Wife bought some "tequila lime" wings from Costco for the superbowl, and I decided it was just too easy to throw them in the oven, so I warmed up the MES.  Threw half the bag into the smoker with some apple chips until they were all heated up.  Since they were pre cooked, it didnt take long.  They came out really great!  I will post a pic later.  Wife took the camera with her today


----------



## richoso1 (Feb 8, 2010)

I think a new camera for Q'ing should be your next BD gift. It's all good my friend.


----------



## fourthwind (Feb 8, 2010)

This is all I got to plate for myself before the rest of the wings were gobbled up by wife and kids.


----------



## jirodriguez (Feb 8, 2010)

I tried the Costco Mesquite wings.... wasn't very impressed.

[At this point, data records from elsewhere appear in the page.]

Lemma described_fields kl reg fs off pfs :
  klass_table kl -> Forall (parsable_field kl) fs -> Forall2 field_matches (fields_info off fs) pfs ->
  (forall sname sfs, Struct sname sfs ∈ fs.*2 -> sname <> "HT_Event"%string /\
     exists i k, get_klass_by_name (string_bytes sname) reg = Some i /\ reg !! i = Some k /\ described reg sfs (get_fields k)) ->
  described reg fs pfs.
Proof.
  intros T HF. revert off pfs. induction HF as [|[name t] fs Hf HF IH]; intros off pfs HF2 Hsub; simpl in HF2.
  - inversion_clear HF2. apply described_nil.
  - inversion HF2 as [|info f infos pfs' (Hn&Htn&Htid) HF2']; subst. cbn [field_name field_type] in Hn, Htn.
    assert (Hrest : described reg fs pfs').
    { eapply IH; [done|]. intros sname sfs Hin. apply Hsub. by right. }
    destruct t as [d c n sg| | |sname sfs].
    + destruct Hf as (Hd&Hw&Hts). simpl in Hd. subst d. destruct (numeric_type _ _ _ _ _ _ Hw Htid) as [Hle Hsz].
      apply described_num; try done.
      * unfold is_numeric. by apply Z.leb_le.
      * destruct f as [? ? tid x]. apply Hsz.
      * intros E. apply Hts, string_bytes_inj. exact (eq_trans (eq_sym Hn) E).
    + apply described_string; try done.
      * by injection Htid.
      * intros E. apply Hf, string_bytes_inj. exact (eq_trans (eq_sym Hn) E).
    + apply described_header, described_base; [|done]. split_and!; [by injection Htid|done|by rewrite Hn, (Hf : name = _)].
    + destruct (Hsub sname sfs) as (Hne&i&k&Hi&Hk&Hd); [by left|].
      eapply described_struct; try done.
      * by injection Htid.
      * intros (_&Hb&_). apply Hne, string_bytes_inj. exact (eq_trans (eq_sym Htn) Hb).
      * by rewrite Htn.
Qed.

Lemma struct_in_table kl name fs : klass_table kl -> Struct name fs ∈ (ktype <$> kl) ->
  name <> "HT_Event"%string /\ exists j k, kl !! j = Some k /\ ktype k = Struct name fs.
Proof.
  intros T Hin. apply list_elem_of_fmap in Hin as (k&Ek&Hin). apply list_elem_of_lookup_1 in Hin as [j Hj].
  split; [|by exists j, k]. intros ->. destruct (klass_table_split _ T) as (k0&k1&k2&k3&rest&->&E0&E1&E2&E3).
  assert (j = 1%nat) as ->.
  { apply (NoDup_lookup _ _ _ "HT_Event"%string (kt_names _ T)); rewrite list_lookup_fmap; [rewrite Hj; simpl; by rewrite <- Ek|].
    simpl. by rewrite E1. }
  simplify_eq/=. congruence.
Qed.

Lemma depth_field name t (fs : list (string * ctype)) : t ∈ fs.*2 -> (depth t < depth (Struct name fs))%nat.
Proof.
  cbn [depth]. induction fs as [|[n u] fs IH]; intros Hin; [by apply not_elem_of_nil in Hin|].
  cbn [foldr fmap list_fmap snd] in *. apply elem_of_cons in Hin as [->|Hin]; [simpl; lia|]. specialize (IH Hin). simpl in *. lia.
Qed.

Very salty, could only eat about 3 of them.


----------



## triplebq (Feb 8, 2010)

Me and him both ! Looks good to me ..


----------



## fourthwind (Feb 8, 2010)

I can only vouch for these one's.  They are definately tasty!   Especially with a bit of smoke on them.  I added some heat to the dipping sauce for me, but they are just full of flavor that the rest of the family loves.


----------



## mballi3011 (Feb 8, 2010)

Well I'm good to hear that the wings were good for you but I'm still like to smoke/grill them myself.


----------